_The data_:

(** * CardaLabs SDK: the multi-provider aggregation core

    A shallow embedding of the TypeScript sources

      - [src/utils/errors.ts]                 ([ErrorHandler], [ErrorRecovery],
                                              [ErrorAggregator], [RetryExecutor],
                                              [CircuitBreaker])
      - [src/types/errors.ts]                 (the error classes, [ERROR_METADATA])
      - [src/sdk/cache/memory-cache.ts]       ([MemoryCache])
      - [src/sdk/cache/cache-key-builder.ts]  ([DefaultCacheKeyBuilder],
                                              [SimpleCacheKeyBuilder])
      - [src/sdk/aggregator/field-router.ts]  ([FieldRouter])
      - [src/sdk/aggregator/data-aggregator.ts] ([DataAggregator])

    Conventions of the embedding.

      - A JavaScript [Map] iterates in insertion order and the code depends
        on that order, so maps are association lists ([JsMap]).
      - [Date.now()] is an explicit argument (milliseconds, [Z]).
      - A rejected promise / thrown exception is an explicit [Throw] result.
      - IEEE doubles: integer-valued quantities are [Z]; the retry delay is
        computed over [Q] with an explicit rounding operator [rnd] that is
        only assumed monotone and exact on small integers; the router's
        running averages are idealised as exact rationals. *)

From Stdlib Require Import List String Ascii Bool ZArith QArith Qround Qpower Qminmax Lia Lqa.
From Stdlib Require Import DecimalString Permutation.
Import ListNotations.

Local Open Scope string_scope.
Local Open Scope Z_scope.

(** ** JavaScript helpers *)

(** [x || y] on strings: the empty string is falsy. *)
Definition truthy (s : string) : bool := negb (s =? "")%string.

Definition or_else (s d : string) : string := if truthy s then s else d.

(** [Array.prototype.includes] on an array of strings. *)
Definition includes (x : string) (l : list string) : bool :=
  existsb (String.eqb x) l.

(** Template-literal rendering of an integer. *)
Definition show_Z (z : Z) : string := NilZero.string_of_int (Z.to_int z).

(** [Array.from(new Set(xs))]: the first occurrence of every element,
    in order. *)
Fixpoint dedup_from (seen xs : list string) : list string :=
  match xs with
  | [] => []
  | x :: xs' =>
      if includes x seen then dedup_from seen xs'
      else x :: dedup_from (x :: seen) xs'
  end.

Definition dedup (xs : list string) : list string := dedup_from [] xs.

(** Completion of a computation that may throw an [Error] with a message. *)
Record JsError := mkError { message : string }.

Inductive Completion (A : Type) : Type :=
| Normal (a : A)
| Throw (e : JsError).
Arguments Normal {A} a.
Arguments Throw {A} e.

Definition bindC {A B} (c : Completion A) (k : A -> Completion B) : Completion B :=
  match c with
  | Normal a => k a
  | Throw e => Throw e
  end.

(** ** Insertion-ordered maps with string keys ([Map<string, V>]) *)

Module JsMap.
Section Defs.
Context {V : Type}.

Definition t := list (string * V).

Definition empty : t := [].

Fixpoint get (k : string) (m : t) : option V :=
  match m with
  | [] => None
  | (k', v) :: m' => if (k =? k')%string then Some v else get k m'
  end.

Definition has (k : string) (m : t) : bool :=
  match get k m with Some _ => true | None => false end.

(** [Map.prototype.set]: an existing key keeps its position, a new key is
    appended. *)
Fixpoint set (k : string) (v : V) (m : t) : t :=
  match m with
  | [] => [(k, v)]
  | (k', v') :: m' =>
      if (k =? k')%string then (k', v) :: m' else (k', v') :: set k v m'
  end.

Definition delete (k : string) (m : t) : t :=
  filter (fun kv => negb (k =? fst kv)%string) m.

Definition size (m : t) : Z := Z.of_nat (List.length m).

Definition keys (m : t) : list string := map fst m.

Definition values (m : t) : list V := map snd m.

(** In-place mutation of the object stored under [k]. *)
Definition update (k : string) (f : V -> V) (m : t) : t :=
  map (fun kv => if (k =? fst kv)%string then (fst kv, f (snd kv)) else kv) m.
End Defs.
Arguments t V : clear implicits.
End JsMap.

(** ** [CircuitBreaker] (src/utils/errors.ts) *)

Module CircuitBreaker.

Inductive State := closed | open | half_open.

Record Config := mkConfig {
  failureThreshold : Z;
  recoveryTime : Z;
  successThreshold : Z
}.

Definition defaultConfig : Config := mkConfig 5 60000 2.

Record t := mk {
  failures : Z;
  lastFailureTime : option Z;
  state : State
}.

(** Field initialisers of the class. *)
Definition init : t := mk 0 None closed.

Definition reset (b : t) : t := mk 0 None closed.

Definition onSuccess (b : t) : t :=
  match state b with
  | half_open =>
      let f := Z.max 0 (failures b - 1) in
      mk f (lastFailureTime b) (if f =? 0 then closed else half_open)
  | _ => mk 0 (lastFailureTime b) (state b)
  end.

Definition onFailure (cfg : Config) (now : Z) (b : t) : t :=
  let f := failures b + 1 in
  mk f (Some now)
     (if failureThreshold cfg <=? f then open else state b).

Definition shouldAttemptRecovery (cfg : Config) (now : Z) (b : t) : bool :=
  match lastFailureTime b with
  | None => true
  | Some t0 => recoveryTime cfg <=? now - t0
  end.

(** One guarded call.  [now] is the clock when [execute] is entered,
    [fn] the settled result of the wrapped function and [done] the clock
    when it settles. *)
Record Call (T : Type) := mkCall {
  now : Z;
  fn : Completion T;
  done : Z
}.
Arguments mkCall {T}.
Arguments now {T}.
Arguments fn {T}.
Arguments done {T}.

Definition execute {T} (cfg : Config) (c : Call T) (b : t) : t * Completion T :=
  let entered :=
    match state b with
    | open =>
        if shouldAttemptRecovery cfg (now c) b
        then Normal (mk (failures b) (lastFailureTime b) half_open)
        else Throw (mkError "Circuit breaker is open")
    | _ => Normal b
    end in
  match entered with
  | Throw e => (b, Throw e)
  | Normal b1 =>
      match fn c with
      | Normal r => (onSuccess b1, Normal r)
      | Throw e => (onFailure cfg (done c) b1, Throw e)
      end
  end.
(** [10^x <= n / d] *)
Definition ge_pow10 (n d x : Z) : bool :=
  if 0 <=? x then d * 10 ^ x <=? n else d <=? n * 10 ^ (- x).

Fixpoint decimal_exponent (fuel : nat) (n d x : Z) : Z :=
  match fuel with
  | O => x
  | S fuel => if ge_pow10 n d x then x else decimal_exponent fuel n d (x - 1)
  end.

Definition with_fraction (int_part frac : string) : string :=
  match trim_zeros frac with
  | EmptyString => int_part
  | f => (int_part ++ "." ++ f)%string
  end.

(** [printf("%g")] with the default precision 6 for the positive rational
    [n / d]: six significant digits, rounded to nearest even, in fixed or
    scientific notation, trailing zeros removed. *)
Definition format_g (n d : Z) : string :=
  let x0 := decimal_exponent 100 n d 40 in
  let '(num, den) :=
    if x0 <=? 5 then (n * 10 ^ (5 - x0), d) else (n, d * 10 ^ (x0 - 5)) in
  let q := num / den in
  let r := num mod den in
  let q := if (den <? 2 * r) || ((den =? 2 * r) && Z.odd q) then q + 1 else q in
  let '(x, q) := if q =? 1000000 then (x0 + 1, 100000) else (x0, q) in
  let ds := dec_pad 6 q in
  if (x <? -4) || (6 <=? x) then
    (with_fraction (substring 0 1 ds) (substring 1 5 ds)
       ++ "e" ++ (if (x <? 0)%Z then "-" else "+") ++ dec_pad 2 (Z.abs x))%string
  else if 0 <=? x then
    with_fraction (substring 0 (Z.to_nat (x + 1)) ds)
                  (substring (Z.to_nat (x + 1)) (Z.to_nat (5 - x)) ds)
  else
    with_fraction "0" (zeros (Z.to_nat (- x - 1)) ++ ds)%string.

Definition ref_ostream_float (x : float) : string :=
  match x with
  | S754_nan => "nan"
  | S754_infinity s => if s then "-inf" else "inf"
  | S754_zero s => if s then "-0" else "0"
  | S754_finite s m e =>
      ((if s then "-" else "")
       ++ (if (0 <=? e)%Z then format_g (Zpos m * 2 ^ e)%Z 1%Z
           else format_g (Zpos m) (2 ^ (- e))%Z))%string
  end.

Definition lower (c : ascii) : ascii :=
  let n := Z.of_N (N_of_ascii c) in
  if (65 <=? n) && (n <=? 90) then ascii_of_N (Z.to_N (n + 32)) else c.

Fixpoint lower_prefix (n : nat) (s : string) : string :=
  match n, s with
  | S n', String c r => String (lower c) (lower_prefix n' r)
  | _, _ => EmptyString
  end.

(** All the digits at the front of [s]: their count, their value and what
    follows. *)
Fixpoint read_all_digits (acc : Z) (read : nat) (s : string) : nat * Z * string :=
  match s with
  | String c r =>
      if is_digit c then read_all_digits (acc * 10 + digit_val c) (S read) r
      else (read, acc, s)
  | EmptyString => (read, acc, s)
  end.

(** The exponent part of a decimal float: ["e"], a sign and digits; 0 when
    there is none. *)
Definition read_exponent (s : string) : Z :=
  match s with
  | String c r =>
      if Ascii.eqb (lower c) "e" then
        let '(neg, r) :=
          match r with
          | String "-" r' => (true, r')
          | String "+" r' => (false, r')
          | _ => (false, r)
          end in
        match read_all_digits 0 O r with
        | (O, _, _) => 0
        | (_, v, _) => if neg then - v else v
        end
      else 0
  | EmptyString => 0
  end.

(** [strtof] on decimal text, correctly rounded; [None] where [std::stof]
    throws: no number at the front, or a value outside the normal range. *)
Definition ref_stof (text : string) : option float :=
  let s := skip_spaces text in
  let '(neg, s) :=
    match s with
    | String "-" r => (true, r)
    | String "+" r => (false, r)
    | _ => (false, s)
    end in
  if String.eqb (lower_prefix 3 s) "inf" then Some (S754_infinity neg)
  else if String.eqb (lower_prefix 3 s) "nan" then Some S754_nan
  else
    let '(n1, int_part, s) := read_all_digits 0 O s in
    let '(n2, mant, s) :=
      match s with
      | String "." r => read_all_digits int_part O r
      | _ => (O, int_part, s)
      end in
    match (n1 + n2)%nat with
    | O => None
    | _ =>
        let x := read_exponent s - Z.of_nat n2 in
        match mant with
        | Zpos m =>
            let '(n, d) :=
              if 0 <=? x then (Zpos m * 10 ^ x, 1) else (Zpos m, 10 ^ (- x)) in
            match SFdiv F32.prec F32.emax
                    (S754_finite neg (Z.to_pos n) 0)
                    (S754_finite false (Z.to_pos d) 0) with
            | S754_finite s' m' e' =>
                if Zpos (digits2_pos m') <? F32.prec then None
                else Some (S754_finite s' m' e')
            | _ => None
            end
        | _ => Some (S754_zero neg)
        end
    end.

_Requirement_: After locating the line that contains "error classes, [ERROR_METADATA])", please copy exactly every line from the start of the records through it, and nothing else.

_Problem solution_:
(** * CardaLabs SDK: the multi-provider aggregation core

    A shallow embedding of the TypeScript sources

      - [src/utils/errors.ts]                 ([ErrorHandler], [ErrorRecovery],
                                              [ErrorAggregator], [RetryExecutor],
                                              [CircuitBreaker])
      - [src/types/errors.ts]                 (the error classes, [ERROR_METADATA])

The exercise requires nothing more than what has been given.